Sites such as https://www.dan.me.uk/dnsbl then help people do this.

That site in particular may "warn":

> This DNS blacklist contains ALL tor nodes (entry, transit and exit nodes) - think carefully before choosing to use this list for blocking purposes.

but anyone who doesn't understand tor simply won't understand the decision and choose ALL.

Running a relay on your own address isn't sensible because of this. Nevermind an exit node.

As someone who has run a relay on my home network for years now this has never come up. At least not that I've been able to discern.

I think it might be a problem if I also ran a mail server from home, but almost nobody does that anymore.

I do, and I've run a Tor relay at home as well (also exit for a while).

Yes, this is a common complaint from relay operators. Running relays at home, or on work networks, is risky.

One way to help that avoids this is to operate a bridge node. Bridge nodes are used as entry points into the Tor network for people in regions where Tor is blocked, so efforts are made to keep the addresses of bridges confidential. Which makes it less likely that people who don't know what they're doing will wrongfully put it on a block list.

One can also run pre-bridges for the snowflake transport by just having some JS code run in a browser's tab (requires WebRTC to be enabled): https://trac.torproject.org/projects/tor/wiki/doc/Snowflake

I had nothing but pain when trying to run an exit node. Every site behind cloudflair would captcha me on what seemed like every page.

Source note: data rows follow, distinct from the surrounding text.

(** [handleParty]. *)
Definition handleParty (req : Request) (db : Db) : Reply * Db :=
  let r := fresh_reply in
  if r_banned req then (handleError "player is banned" r, db)
  else match param "command" req with
  | None => (handleError "command not specified" r, db)
  | Some command =>
      if decide (command = "id") then
        (write (itoa (readPlayerPartyId gameName (r_uuid req) db)) r, db)
      else if decide (command = "list") then
        match partyListJson db with
        | Err e => (handleInternalError e r, db)
        | Val json => (write json r, db)
        end
      else if decide (command = "description") then
        match param "partyId" req with
        | None => (handleError "partyId not specified" r, db)
        | Some partyIdParam =>
            match atoi partyIdParam with
            | None => (handleError "invalid partyId value" r, db)
            | Some partyId =>
                match readPartyDescription partyId db with
                | Err e => (handleInternalError e r, db)
                | Val description => (write description r, db)
                end
            end
        end
      else if decide (command = "create") then create_update_case true req db
      else if decide (command = "update") then create_update_case false req db
      else if decide (command = "join") then join_case req db
      else if decide (command = "leave") then leave_case req db
      else if decide (command = "kick") then kick_transfer_case true req db
      else if decide (command = "transfer") then kick_transfer_case false req db
      else if decide (command = "disband") then disband_case req db
      else (handleError "unknown command" r, db)
  end.

(** *** Leaving a party *)

Lemma owner_party partyId db owner :
  readPartyOwnerUuid partyId db = Val owner ->
  exists p, party_by_id partyId db = Some p.
Proof.
  unfold readPartyOwnerUuid. destruct (party_by_id partyId db) as [p|]; [|done].
  intros _. by exists p.
Qed.

(** What [assumeNextPartyOwner] makes of a party that has listed members. *)
Lemma assumeNextPartyOwner_spec partyId db p :
  party_by_id partyId db = Some p ->
  online "" = false ->
  listed partyId db <> [] ->
  exists c,
    c ∈ listed partyId db /\
    readPartyOwnerUuid partyId (assumeNextPartyOwner online partyId db) = Val (l_uuid c) /\
    partyMembers (assumeNextPartyOwner online partyId db) = partyMembers db /\
    ((exists c', c' ∈ listed partyId db /\ online (l_uuid c') = true) ->
     online (l_uuid c) = true /\
     forall c', c' ∈ listed partyId db -> online (l_uuid c') = true ->
                listed_before c c') /\
    ((forall c', c' ∈ listed partyId db -> online (l_uuid c') = false) ->
     forall c', c' ∈ listed partyId db -> listed_before c c').
Proof.
  intros Hp Hempty Hrows.
  unfold assumeNextPartyOwner, readPartyMemberUuids.
  pose proof (find_sorted online _ (sorted_listed partyId db)) as Hfind.
  pose proof (head_sorted _ (sorted_listed partyId db)) as Hhead.
  destruct (List.find online (map l_uuid (merge_sort listed_before (listed partyId db))))
    as [u|] eqn:E; simpl.
  - destruct Hfind as (c & Hc & Hu & Hon & Hfirst).
    assert (Hne : bool_decide (u = "") = false).
    { apply bool_decide_eq_false. intros ->. congruence. }
    rewrite Hne. simpl.
    exists c. split; [by apply elem_of_sorted_listed|].
    split; [rewrite Hu; by apply (owner_after_setPartyOwner partyId u db p)|].
    split; [done|]. split.
    + intros _. split; [by rewrite Hu|].
      intros c' Hc' Hon'. apply Hfirst; [by apply elem_of_sorted_listed|done].
    + intros Hoff. apply elem_of_sorted_listed in Hc. apply Hoff in Hc. congruence.
  - destruct (head (map l_uuid (merge_sort listed_before (listed partyId db))))
      as [u|] eqn:Eh.
    + destruct Hhead as (c & Hc & Hu & Hfirst).
      exists c. split; [by apply elem_of_sorted_listed|].
      split.
      { rewrite Hu. apply (owner_after_first_listed partyId db p u Hp).
        unfold readPartyMemberUuids. exact Eh. }
      split; [done|]. split.
      * intros (c' & Hc' & Hon'). apply elem_of_sorted_listed in Hc'.
        apply Hfind in Hc'. congruence.
      * intros _ c' Hc'. apply Hfirst. by apply elem_of_sorted_listed.
    + exfalso. apply Hrows.
      apply Permutation_nil_r. rewrite <- Hhead. symmetry.
      apply merge_sort_Permutation.
Qed.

Cox shut off my internet every other week due to "computers on my network being infected with viruses", and I'd have to call their support and tell them I cant be infected I only run linux at home.

I could do some shenanigans on my modem and end up with a new dynamic IP from cox, but generally within hours that new IP would be on whatever list people use to track exit node IPs and the pain would start all over again.

Tor publishes a list of all exit nodes, anyone could have flagged your new IP as an exit immediately after your client reconnected to the network.

And plenty of people insist that Tor relays are totally safe to run. They are not. I NEVER ran an exit node from my home IP, only relays, and my IP was still blacklisted from various sites due to this behavior.

I still contribute to Tor via VPS rentals and such, but relays are not no-risk alternatives to exit nodes. Period.

This is also, sadly, why the individual V4 /24 netblock of cheap VPS providers have terrible IP space reputations in most aggregated abuse systems.

Do you have any idea why it's unsafe? In theory, public site should even be able to see your IP. How would they blacklist you?

Edit: nvm, found the answer by pricechild below.